After what seemed like an eternity, but in reality has only been a few months, the Prime Minister announced on 2 October 2016 that Article 50 of the Treaty of the European Union would be triggered in March 2017, starting a two year countdown to the UK leaving the EU. Alongside what has become the world’s most famous procedural announcement, the Prime Minister laid out her Government’s first stab at legislative direction, but stating that there would be a ‘Great Repeal Bill’ (“GRB”) , to be formally laid out next year.

The GBR would repeal the European Communities Act 1972, the UK law that implemented the EU Treaties into UK law and the precedence of European Court of Justice decisions over those of the domestic court system. This Bill/Act would have effect upon the formal exit of the UK, or immediately after. The generally accepted position is that the GRP will simply state that all past EU legislation incorporated into UK law by virtue of the 1972 Act is confirmed as fully enforceable and valid UK legislation going forward.

In the years following Brexit the UK Government would then consider what areas it wished to amend or repeal. This approach will ensure legal continuity and avoid any legal black-spots. It remains to be seen in a closer review of the draft bill when it is published whether this general catch all approach would be subject to any specific exceptions.

However, the controversial aspect of the proposed GRP is the anticipated power it will give to Ministers to repeal legislation after Brexit without being subject to proper Parliamentary scrutiny. These powers are often referred to as “Henry VIII’s powers” as this approach was famously used in this country in the 16th Century when the monarch dissolved the Monasteries and large swathes of English law.

The announcement by the Prime Minister has already been scrutinised by lawyers and constitutional experts to ascertain what it really means. The prevailing view is that this was mainly a political announcement to set the stage for a ‘hard Brexit’ (taking the UK outside the EU single market) and the supremacy of Parliament and the UK court system in the decades to come. It has bought certainty in one way in indicating that the simplest mechanics of leaving the EU will be managed through a single piece of legislation. It has also bought certainty in that it ends the question of what Parliamentary scrutiny will exist over the referendum vote and Brexit generally. Political commentators in the UK are already guessing the GRB will be able to be passed with a majority through Parliament, ending the so called constitutional crisis that some guessed (or hoped) would follow the referendum.

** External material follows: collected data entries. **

(** The line of [_log_execution_error] and of [_log_security_warning]. *)
Definition error_line (execution_id tool_name error_msg : string)
    : level * string :=
  (ERROR, "Tool execution failed: " +:+ execution_id +:+ " - "
          +:+ tool_name +:+ ": " +:+ error_msg).
Definition warning_line (tool_name warning_msg : string) : level * string :=
  (WARNING, "Security warning for " +:+ tool_name +:+ ": " +:+ warning_msg).

(** The lines of [_log_execution_start]: the info line, and the debug line
    when both renderings of its f-string succeed. *)
Definition start_lines (execution_id tool_name : string) (args : list value)
    (kwargs : kwargs_t) : list (level * string) :=
  (INFO, "Starting tool execution: " +:+ execution_id +:+ " - "
         +:+ tool_name)
  :: match str_tuple args, str_dict kwargs with
     | Ret a, Ret k => [(DEBUG, "Args: " +:+ a +:+ ", Kwargs: " +:+ k)]
     | _, _ => []
     end.

(** The lines of [_log_execution_success]. *)
Definition success_lines (execution_id tool_name : string)
    (execution_time : time) (result : value) : list (level * string) :=
  (INFO, "Tool execution successful: " +:+ execution_id +:+ " - "
         +:+ tool_name +:+ " in " +:+ time_fmt2 execution_time +:+ "s")
  :: match py_str result with
     | Ret r => [(DEBUG, "Result: " +:+ r)]
     | Raise _ => []
     end.

(** The security warnings of [_validate_input]: none for a call with too
    many arguments; one for arguments that do not render; one for the first
    pattern of the list that occurs in the rendering. *)
Definition validation_warnings (tool_name : string) (args : list value)
    (kwargs : kwargs_t) : list (level * string) :=
  if (10 <? length args)%nat then []
  else if (20 <? length kwargs)%nat then []
  else match input_str args kwargs with
       | Raise e =>
           [warning_line tool_name
              ("Input validation error: " +:+ fault_str e)]
       | Ret s =>
           match List.find (λ pattern, Str.contains pattern s)
                   dangerous_patterns with
           | Some pattern =>
               [warning_line tool_name
                  ("Potentially dangerous input: " +:+ pattern)]
           | None => []
           end
       end.


(** The lines a call of [execute_safely] hands to the logger of a wrapper
    that has one, in order: the start lines; then, unless rendering the
    arguments raised, the warnings of validation, and either the error
    line of the rejection, or the success lines, or the error line of the
    failure (after the success info line, when it is rendering the result
    that failed). *)
Definition execute_lines (tool_func : tool) (tool_name : string)
    (args : list value) (kwargs : kwargs_t) (w : world)
    : list (level * string) :=
  let start_time := clock (ticks w) in
  let execution_id := execution_id_at tool_name start_time in
  start_lines execution_id tool_name args kwargs ++
  match input_str args kwargs with
  | Raise _ => []
  | Ret _ =>
      validation_warnings tool_name args kwargs ++
      if accepts args kwargs then
        match attempt tool_func args kwargs (self w) with
        | Ret v =>
            success_lines execution_id tool_name
              (time_sub (clock (S (ticks w))) start_time) v ++
            match py_str v with
            | Ret _ => []
            | Raise e =>
                [error_line execution_id tool_name
                   (failure_message tool_name e)]
            end
        | Raise e =>
            [error_line execution_id tool_name (failure_message tool_name e)]
        end
      else [error_line execution_id tool_name (rejection_message tool_name)]
  end.

End Lines.
Definition getApplication (d : t) (id : Z) : option Application.t :=
  List.head (Sql.select_where (fun a => Application.id a =? id) (applications d)).

Definition updateApplication (d : t) (id : Z) (applicationData : Json.object)
                             (now : Z) : option Application.t * t :=
  let hit := fun a => Application.id a =? id in
  (List.head
     (List.map (Application.patch applicationData now)
               (Sql.select_where hit (applications d))),
   set_applications
     (Sql.update_where hit (Application.patch applicationData now)
                       (applications d)) d).

Definition getApplicationByJobAndWorker (d : t) (jobId workerId : Z)
  : option Application.t :=
  List.head
    (Sql.select_where
       (fun a => (Application.jobId a =? jobId) && (Application.workerId a =? workerId))
       (applications d)).

(** [references(() => users.id)] and [references(() => jobs.id)]: the
    engine refuses a row whose column names no row of the table
    referenced. *)
Definition references_user (d : t) (id : Z) : bool :=
  List.existsb (fun u => User.id u =? id) (users d).

Definition references_job (d : t) (id : Z) : bool :=
  List.existsb (fun j => Job.id j =? id) (jobs d).

(** The rows of [ratings] the engine accepts: both users exist, and the
    job when one is named. *)
Definition accepts_rating (d : t) (rating : InsertRating.t) : bool :=
  references_user d (InsertRating.fromUserId rating)
  && references_user d (InsertRating.toUserId rating)
  && match InsertRating.jobId rating with
     | Some jobId => references_job d jobId
     | None => true
     end.

(** [createRating]; [None] is the error thrown for a row the engine
    refuses. *)
Definition createRating (d : t) (rating : InsertRating.t) (now : Z)
  : option (Rating.t * t) :=
  if accepts_rating d rating
  then
    let newRating :=
      Rating.mk (ratings_id_seq d) (InsertRating.fromUserId rating)
                (InsertRating.toUserId rating) (InsertRating.jobId rating)
                (InsertRating.rating rating) (InsertRating.review rating) now in
    let d1 :=
      mk (users d) (workerProfiles d) (jobs d) (applications d)
         (Sql.insert newRating (ratings d)) (messages d) (notifications d)
         (applications_id_seq d) (ratings_id_seq d + 1)
         (messages_id_seq d) (notifications_id_seq d) in
    Some (newRating, snd (updateUserRating d1 (InsertRating.toUserId rating)))
  else None.

(** [createMessage]; [None] is the error thrown for a sender or a
    recipient that is no user. *)
Definition createMessage (d : t) (message : InsertMessage.t) (now : Z)
  : option (Message.t * t) :=
  if references_user d (InsertMessage.fromUserId message)
     && references_user d (InsertMessage.toUserId message)
  then
    let newMessage :=
      Message.mk (messages_id_seq d) (InsertMessage.fromUserId message)
                 (InsertMessage.toUserId message) (InsertMessage.content message)
                 false now in
    Some (newMessage,
          mk (users d) (workerProfiles d) (jobs d) (applications d) (ratings d)
             (Sql.insert newMessage (messages d)) (notifications d)
             (applications_id_seq d) (ratings_id_seq d)
             (messages_id_seq d + 1) (notifications_id_seq d))
  else None.

Definition in_conversation (user1Id user2Id : Z) (m : Message.t) : bool :=
  (Message.fromUserId m =? user1Id) && (Message.toUserId m =? user2Id)
  || (Message.fromUserId m =? user2Id) && (Message.toUserId m =? user1Id).

Definition getUserMessages (d : t) (userId : Z) : list Message.t :=
  Sql.order_by_desc Message.createdAt
    (Sql.select_where
       (fun m => (Message.fromUserId m =? userId) || (Message.toUserId m =? userId))
       (messages d)).

Definition getConversation (d : t) (user1Id user2Id : Z) : list Message.t :=
  Sql.order_by_desc Message.createdAt
    (Sql.select_where (in_conversation user1Id user2Id) (messages d)).

(** [createNotification]; [None] is the error thrown for an addressee
    that is no user. *)
Definition createNotification (d : t) (notification : InsertNotification.t) (now : Z)
  : option (Notification.t * t) :=
  if references_user d (InsertNotification.userId notification)
  then
    let newNotification :=
      Notification.mk (notifications_id_seq d)
        (InsertNotification.userId notification)
        (InsertNotification.title notification)
        (InsertNotification.content notification)
        (InsertNotification.type notification)
        false
        (InsertNotification.relatedId notification) now in
    Some (newNotification,
          mk (users d) (workerProfiles d) (jobs d) (applications d) (ratings d)
             (messages d) (Sql.insert newNotification (notifications d))
             (applications_id_seq d) (ratings_id_seq d)
             (messages_id_seq d) (notifications_id_seq d + 1))
  else None.

(** *** Further methods *)

Definition set_messages (v : list Message.t) (d : t) : t :=
  mk (users d) (workerProfiles d) (jobs d) (applications d) (ratings d) v
     (notifications d) (applications_id_seq d) (ratings_id_seq d)
     (messages_id_seq d) (notifications_id_seq d).

Definition set_notifications (v : list Notification.t) (d : t) : t :=
  mk (users d) (workerProfiles d) (jobs d) (applications d) (ratings d) (messages d)
     v (applications_id_seq d) (ratings_id_seq d)
     (messages_id_seq d) (notifications_id_seq d).

(** [Object.values(JobStatus).includes(status)]. *)
Definition valid_job_status (status : string) : bool :=
  JsArray.includes status
    [JobStatus.OPEN; JobStatus.IN_PROGRESS; JobStatus.COMPLETED; JobStatus.CANCELLED].

(** [createJob]; [id] is the value the engine draws from the sequence
    of the [jobs] table for the new row, and [None] is the error thrown
    for an employer that does not exist. *)
Definition createJob (d : t) (job : InsertJob.t) (id now : Z) : option (Job.t * t) :=
  match getUser d (InsertJob.employerId job) with
  | None => None
  | Some _ =>
      let status :=
        match InsertJob.status job with
        | Some s => if String.eqb s "" then JobStatus.OPEN else s
        | None => JobStatus.OPEN
        end in
      let newJob :=
        Job.mk id (InsertJob.employerId job) (InsertJob.title job)
               (InsertJob.location job)
               (Some match InsertJob.skills job with
                     | Some skills => skills
                     | None => []
                     end)
               (match InsertJob.hourlyRate job with
                | Some rate => if rate =? 0 then None else Some rate
                | None => None
                end)
               (InsertJob.jobType job)
               (if valid_job_status status then status else JobStatus.OPEN)
               now in
      Some (newJob, set_jobs (Sql.insert newJob (jobs d)) d)
  end.

Definition getEmployerJobs (d : t) (employerId : Z) : list Job.t :=
  Sql.select_where (fun j => Job.employerId j =? employerId) (jobs d).

Definition getWorkerApplications (d : t) (workerId : Z) : list Application.t :=
  Sql.select_where (fun a => Application.workerId a =? workerId) (applications d).

Definition getEmployerApplications (d : t) (employerId : Z) : list Application.t :=
  let employerJobs := getEmployerJobs d employerId in
  if (length employerJobs =? 0)%nat then []
  else
    List.flat_map
      (fun job =>
         Sql.select_where (fun a => Application.jobId a =? Job.id job) (applications d))
      employerJobs.

Definition markMessageAsRead (d : t) (id : Z) : option Message.t * t :=
  let hit := fun m => Message.id m =? id in
  let read := fun m =>
    Message.mk (Message.id m) (Message.fromUserId m) (Message.toUserId m)
               (Message.content m) true (Message.createdAt m) in
  (List.head (List.map read (Sql.select_where hit (messages d))),
   set_messages (Sql.update_where hit read (messages d)) d).

Definition getUserNotifications (d : t) (userId : Z) : list Notification.t :=
  Sql.order_by_desc Notification.createdAt
    (Sql.select_where (fun n => Notification.userId n =? userId) (notifications d)).

Definition markNotificationAsRead (d : t) (id : Z) : option Notification.t * t :=
  let hit := fun n => Notification.id n =? id in
  let read := fun n =>
    Notification.mk (Notification.id n) (Notification.userId n)
                    (Notification.title n) (Notification.content n)
                    (Notification.type n) true (Notification.relatedId n)
                    (Notification.createdAt n) in
  (List.head (List.map read (Sql.select_where hit (notifications d))),
   set_notifications (Sql.update_where hit read (notifications d)) d).

End DatabaseStorage.

(** ** Live channels *)

Module WebSocket.
Inductive readyState := CONNECTING | OPEN | CLOSING | CLOSED.

(** A socket is known by its identity. *)
Definition t := nat.

Definition is_open (r : readyState) : bool :=
  match r with
  | OPEN => true
  | _ => false
  end.
End WebSocket.

(** What the process did to the outside, oldest first: rows inserted in
    the store and frames written to sockets. *)
Inductive Effect :=
| Stored (table : string) (id : Z)
| Sent (conn : WebSocket.t) (message : Json.object).

(** The state of the server process: the store behind [storage], the
    module-level [activeConnections], the [userId] variable each socket's
    handlers close over, the sockets' [readyState], and the journal. *)
Record World := mkWorld {
  storage : DatabaseStorage.t;
  activeConnections : gmap Z (list WebSocket.t);
  socketUserId : gmap WebSocket.t Z;
  readyState : WebSocket.t -> WebSocket.readyState;
  journal : list Effect
}.

Definition IO (A : Type) : Type := World -> A * World.

Definition ret {A} (x : A) : IO A := fun w => (x, w).

Definition bind {A B} (c : IO A) (k : A -> IO B) : IO B :=
  fun w => let (x, w') := c w in k x w'.

Declare Scope io_scope.
Delimit Scope io_scope with io.
Notation "'let*' x := c 'in' k" := (bind c (fun x => k))
  (at level 10, x name, c at level 100, k at level 200) : io_scope.
Notation "'run' c 'in' k" := (bind c (fun _ => k))
  (at level 10, c at level 100, k at level 200) : io_scope.
(** C5: a configured regularizer is evaluated on the ['reg'] entries of
    the target bundle and negated; with a scalar head the negated value is
    added to the output of [target_func] before the loss function is
    applied, with a distributional head it is the shift of an affine
    transform of scale 1 of the target distribution before the
    cross-entropy; without a regularizer the target is the output of
    [target_func] as it is. *)
Theorem regularizer_enters_target lf p tp s ts k b :
  let S' := observation_preprocessor (key_at 0 k) (S b) in
  let A' := action_preprocessor (key_at 1 k) (A b) in
  (∀ o, V_fwd false false lf p tp s ts k b = Ok o →
     ∃ reg hp rs,
       tp !! "reg" = Some reg ∧ tp !! "reg_hparams" = Some hp
       ∧ ts !! "reg" = Some rs
       ∧ arr_binop fadd (target_func tp ts (key_at 3 k) b)
           (arr_neg (batch_eval reg hp rs (key_at 1 k) b)) = Ok (bo_G o)
       ∧ loss_eval lf (bo_G o) (bo_pred o) (Some (clipW b)) = Ok (bo_loss o))
  ∧ (∀ o, V_fwd true false lf p tp s ts k b = Ok o →
     ∃ reg hp rs,
       tp !! "reg" = Some reg ∧ tp !! "reg_hparams" = Some hp
       ∧ ts !! "reg" = Some rs
       ∧ let target :=
           affine_transform proba_dist (target_func_dist tp ts k b)
             (scalar (Fin 1)) (arr_neg (batch_eval reg hp rs (key_at 1 k) b))
             value_transform in
         bo_loss o
         = jnp_mean (cross_entropy proba_dist target
                       (fst (v_function_dist p s (key_at 2 k) S' true)))
         ∧ bo_G o
           = postprocess_variate proba_dist (key_at 4 k)
               (mean proba_dist target) true)
  ∧ (∀ o, V_fwd false true lf p tp s ts k b = Ok o →
       bo_G o = target_func tp ts (key_at 2 k) b
       ∧ loss_eval lf (bo_G o) (bo_pred o) (Some (clipW b)) = Ok (bo_loss o))
  ∧ (∀ o, V_fwd true true lf p tp s ts k b = Ok o →
       bo_loss o
       = jnp_mean (cross_entropy proba_dist (target_func_dist tp ts k b)
                     (fst (v_function_dist p s (key_at 1 k) S' true)))
       ∧ bo_G o
         = postprocess_variate proba_dist (key_at 3 k)
             (mean proba_dist (target_func_dist tp ts k b)) true)
  ∧ (∀ o, Q_fwd false false lf p tp s ts k b = Ok o →
     ∃ reg hp rs,
       tp !! "reg" = Some reg ∧ tp !! "reg_hparams" = Some hp
       ∧ ts !! "reg" = Some rs
       ∧ arr_binop fadd (target_func tp ts (key_at 4 k) b)
           (arr_neg (batch_eval reg hp rs (key_at 2 k) b)) = Ok (bo_G o)
       ∧ loss_eval lf (bo_G o) (bo_pred o) (Some (clipW b)) = Ok (bo_loss o))
  ∧ (∀ o, Q_fwd true false lf p tp s ts k b = Ok o →
     ∃ reg hp rs,
       tp !! "reg" = Some reg ∧ tp !! "reg_hparams" = Some hp
       ∧ ts !! "reg" = Some rs
       ∧ let target :=
           affine_transform proba_dist (target_func_dist tp ts k b)
             (scalar (Fin 1)) (arr_neg (batch_eval reg hp rs (key_at 2 k) b))
             value_transform in
         bo_loss o
         = jnp_mean (cross_entropy proba_dist target
                       (fst (q_function_type1_dist p s (key_at 3 k) S' A' true)))
         ∧ bo_G o
           = postprocess_variate proba_dist (key_at 5 k)
               (mean proba_dist target) true)
  ∧ (∀ o, Q_fwd false true lf p tp s ts k b = Ok o →
       bo_G o = target_func tp ts (key_at 3 k) b
       ∧ loss_eval lf (bo_G o) (bo_pred o) (Some (clipW b)) = Ok (bo_loss o))
  ∧ (∀ o, Q_fwd true true lf p tp s ts k b = Ok o →
       bo_loss o
       = jnp_mean (cross_entropy proba_dist (target_func_dist tp ts k b)
                     (fst (q_function_type1_dist p s (key_at 2 k) S' A' true)))
       ∧ bo_G o
         = postprocess_variate proba_dist (key_at 4 k)
             (mean proba_dist (target_func_dist tp ts k b)) true).
Proof.
  intros S' A'.
  split; [| split; [| split; [| split; [| split; [| split; [| split]]]]]];
    intros o H.
  - unfold V_forward in H.
    apply rbind_ok_inv in H as (rr & Hr & H).
    apply regularization_term_configured in Hr
      as (reg & hp & rs & H1 & H2 & H3 & ->).
    unfold V_scalar_branch in H. cbn [fst snd] in H.
    apply rbind_ok_inv in H as (G & HG & H).
    apply rbind_ok_inv in H as (loss & Hl & H).
    apply rbind_ok_inv in H as (pt & _ & H).
    apply rbind_ok_inv in H as (st & _ & H).
    injection H as <-. exists reg, hp, rs. cbn [bo_G bo_pred bo_loss].
    repeat split; assumption.
  - unfold V_forward in H.
    apply rbind_ok_inv in H as (rr & Hr & H).
    apply regularization_term_configured in Hr
      as (reg & hp & rs & H1 & H2 & H3 & ->).
    unfold V_dist_branch in H. cbn [fst snd negb] in H.
    apply rbind_ok_inv in H as (pt & _ & H).
    apply rbind_ok_inv in H as (st & _ & H).
    injection H as <-. exists reg, hp, rs. cbn [bo_G bo_loss].
    repeat split; assumption || reflexivity.
  - unfold V_forward, regularization_term in H. cbn [rbind fst snd] in H.
    unfold V_scalar_branch in H. rewrite arr_add_zero in H. cbn [rbind] in H.
    apply rbind_ok_inv in H as (loss & Hl & H).
    apply rbind_ok_inv in H as (pt & _ & H).
    apply rbind_ok_inv in H as (st & _ & H).
    injection H as <-. cbn [bo_G bo_pred bo_loss]. split; [reflexivity | exact Hl].
  - unfold V_forward, regularization_term in H. cbn [rbind fst snd] in H.
    unfold V_dist_branch in H. cbn [negb] in H.
    apply rbind_ok_inv in H as (pt & _ & H).
    apply rbind_ok_inv in H as (st & _ & H).
    injection H as <-. cbn [bo_G bo_loss]. split; reflexivity.
  - unfold Q_forward in H.
    apply rbind_ok_inv in H as (rr & Hr & H).
    apply regularization_term_configured in Hr
      as (reg & hp & rs & H1 & H2 & H3 & ->).
    unfold Q_scalar_branch in H. cbn [fst snd] in H.
    apply rbind_ok_inv in H as (G & HG & H).
    apply rbind_ok_inv in H as (loss & Hl & H).
    apply rbind_ok_inv in H as (pt & _ & H).
    apply rbind_ok_inv in H as (st & _ & H).
    injection H as <-. exists reg, hp, rs. cbn [bo_G bo_pred bo_loss].
    repeat split; assumption.
  - unfold Q_forward in H.
    apply rbind_ok_inv in H as (rr & Hr & H).
    apply regularization_term_configured in Hr
      as (reg & hp & rs & H1 & H2 & H3 & ->).
    unfold Q_dist_branch in H. cbn [fst snd negb] in H.
    apply rbind_ok_inv in H as (pt & _ & H).
    apply rbind_ok_inv in H as (st & _ & H).
    injection H as <-. exists reg, hp, rs. cbn [bo_G bo_loss].
    repeat split; assumption || reflexivity.
  - unfold Q_forward, regularization_term in H. cbn [rbind fst snd] in H.
    unfold Q_scalar_branch in H. rewrite arr_add_zero in H. cbn [rbind] in H.
    apply rbind_ok_inv in H as (loss & Hl & H).
    apply rbind_ok_inv in H as (pt & _ & H).
    apply rbind_ok_inv in H as (st & _ & H).
    injection H as <-. cbn [bo_G bo_pred bo_loss]. split; [reflexivity | exact Hl].
  - unfold Q_forward, regularization_term in H. cbn [rbind fst snd] in H.
    unfold Q_dist_branch in H. cbn [negb] in H.
    apply rbind_ok_inv in H as (pt & _ & H).
    apply rbind_ok_inv in H as (st & _ & H).
    injection H as <-. cbn [bo_G bo_loss]. split; reflexivity.
Qed.

End LossFacts.

(** ** The theorems at the example updater *)

(** Settle a decidable closed statement by evaluating its decision. *)
Ltac by_evaluation :=
  match goal with
  | |- ?P =>
      let H := fresh in
      assert (H : bool_decide P = true) by (vm_compute; reflexivity);
      exact (proj1 (bool_decide_eq_true P) H)
  end.

(** What [arr_binop] does beyond the two cases it writes out, at examples:
    an axis of extent 1 is repeated, a missing axis is added in front, and
    extents that differ without one of them being 1 do not broadcast. *)
Lemma arr_binop_broadcast_examples :
  arr_binop fadd (arr1 [fin 1; fin 2]) (arr1 [fin 10])
    = Ok (arr1 [fin 11; fin 12])
  ∧ arr_binop fadd
      (mk_ndarray [2; 1]%nat [fin 10; fin 20]) (arr1 [fin 1; fin 2; fin 3])
    = Ok (mk_ndarray [2; 3]%nat
            [fin 11; fin 12; fin 13; fin 21; fin 22; fin 23])
  ∧ arr_binop fadd (arr1 [fin 1; fin 2; fin 3]) (arr1 [fin 1; fin 2])
    = Err ValueError.
Proof. split; [by_evaluation |]. split; by_evaluation. Qed.

(** The tree structure tells a list from a tuple and from a named tuple,
    and does not depend on the order in which a dict holds its items; so
    the [optimizer_state] setter refuses a list where the state is a
    tuple. *)
Lemma tree_structure_examples :
  tree_structure (PList []) ≠ tree_structure (PTuple [])
  ∧ tree_structure (PNamedTuple "State" []) ≠ tree_structure (PTuple [])
  ∧ tree_structure (PDict [("b", PNone); ("a", PTuple [])])
    = tree_structure (PDict [("a", PTuple []); ("b", PNone)])
  ∧ optimizer_state_set (PList []) (ex_store g_fin)
    = (Err AttributeError, ex_store g_fin).
Proof.
  split; [discriminate |]. split; [discriminate |].
  split; reflexivity.
Qed.

(** [apply_updates] at examples: an update that is not an array cannot be
    added to a parameter array, and the structures are compared before
    anything is added. *)
Lemma apply_updates_examples :
  apply_updates (PLeaf (arr1 [fin 1])) (PTuple []) = Err TypeError
  ∧ apply_updates (PTuple [PLeaf (arr1 [fin 1])]) (PLeaf (arr1 [fin 1]))
    = Err ValueError
  ∧ apply_updates (PTuple [PLeaf (arr1 [fin 1]); PNone])
      (PTuple [PNone; PLeaf (arr1 [fin 1])])
    = Err ValueError.
Proof. repeat split; vm_compute; reflexivity. Qed.




Lemma clipped_weights_same_loss_witness :
  differ_in_clipped_W (ex_batch_W [fin 100; fin 1]) (ex_batch_W [PInf; fin 1])
  ∧ jnp_clip (W (ex_batch_W [fin 100; fin 1])) W_lo W_hi
    = arr1 [Fin (Q2Qc 10); fin 1]
  ∧ ex_V_loss_func false true mse ex_params ex_tp PNone ex_ts ex_key
      (ex_batch_W [fin 100; fin 1])
    = ex_V_loss_func false true mse ex_params ex_tp PNone ex_ts ex_key
        (ex_batch_W [PInf; fin 1])
  ∧ ex_V_grads_and_metrics_func false true mse ex_params ex_tp PNone ex_ts
      ex_key (ex_batch_W [fin 100; fin 1])
    = ex_V_grads_and_metrics_func false true mse ex_params ex_tp PNone ex_ts
        ex_key (ex_batch_W [PInf; fin 1]).
Proof.
  assert (Hd : differ_in_clipped_W (ex_batch_W [fin 100; fin 1])
                 (ex_batch_W [PInf; fin 1])).
  { split; [reflexivity |]. split; [reflexivity |].
    constructor.
    - right. left. split; vm_compute; reflexivity.
    - constructor; [left; reflexivity | constructor]. }
  split; [exact Hd |].
  pose proof (clipped_weights_same_loss ex_split "TD" ex_preprocessor
                ex_preprocessor ex_v_function ex_v_function_dist
                ex_q_function_type1 ex_q_function_type1_dist unit ex_proba_dist
                tt ex_target_func ex_target_func_dist ex_batch_eval
                (ex_jax_grad g_fin) ex_diagnostics
                false true mse ex_params ex_tp PNone ex_ts ex_key
                (ex_batch_W [fin 100; fin 1]) (ex_batch_W [PInf; fin 1]))
    as H.
  cbv zeta in H. destruct H as (Hc & _ & _ & _ & _ & _ & _ & H).
  split; [rewrite Hc; vm_compute; reflexivity |].
  destruct (H Hd) as (_ & H').
  destruct (H' (fun _ _ _ _ _ => eq_refl) (fun _ _ _ _ _ => eq_refl)
               (fun _ _ _ _ _ _ => eq_refl)) as (HV & HG & _).
  split; [exact HV | exact HG].
Defined.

What it of course misses is the detail, in that the UK, through negotiations and whatever demands reality imposes, will end up with a mix of new legislative areas where no EU law applies, and others where EU law will continue apply entirely thanks to the GRB. That is why the GRB is already mockingly becoming known in legal circles as the Great Preservation Bill. Many appreciate the scale of the legal task facing Government and the smart money is currently on most EU laws remaining the same thanks to transitional provisions in the GRB. This also takes into account the reality that not all EU laws are hated or broken and that many benefit UK consumers and businesses alike.

For example, the Prime Minister has already announced that EU employment protections would remain for UK workers (an announcement no doubt met with groans by business lobbyists who would have gladly seen the back of the Working Time Directive and provision on compensation when terminating agents).

What is clear and undisputed is that the legislative burden on the UK is huge. The new legal landscape is unlikely to be formed properly until after March 2019 when the UK has formally withdrawn from the EU. This is because the terms of exit will not likely be decided till something close to the last minute when the pressure of the deadline bears down on the EU Member States, the UK and the EU Commission; moving targets are hard to hit.

The GRB will be introduced in the Queen’s Speech (the announcement of the following year’s legislative programme) in May 2017. A draft bill will be seen some time after that. No doubt it will be one of the most widely scrutinised pieces of UK legislation ever.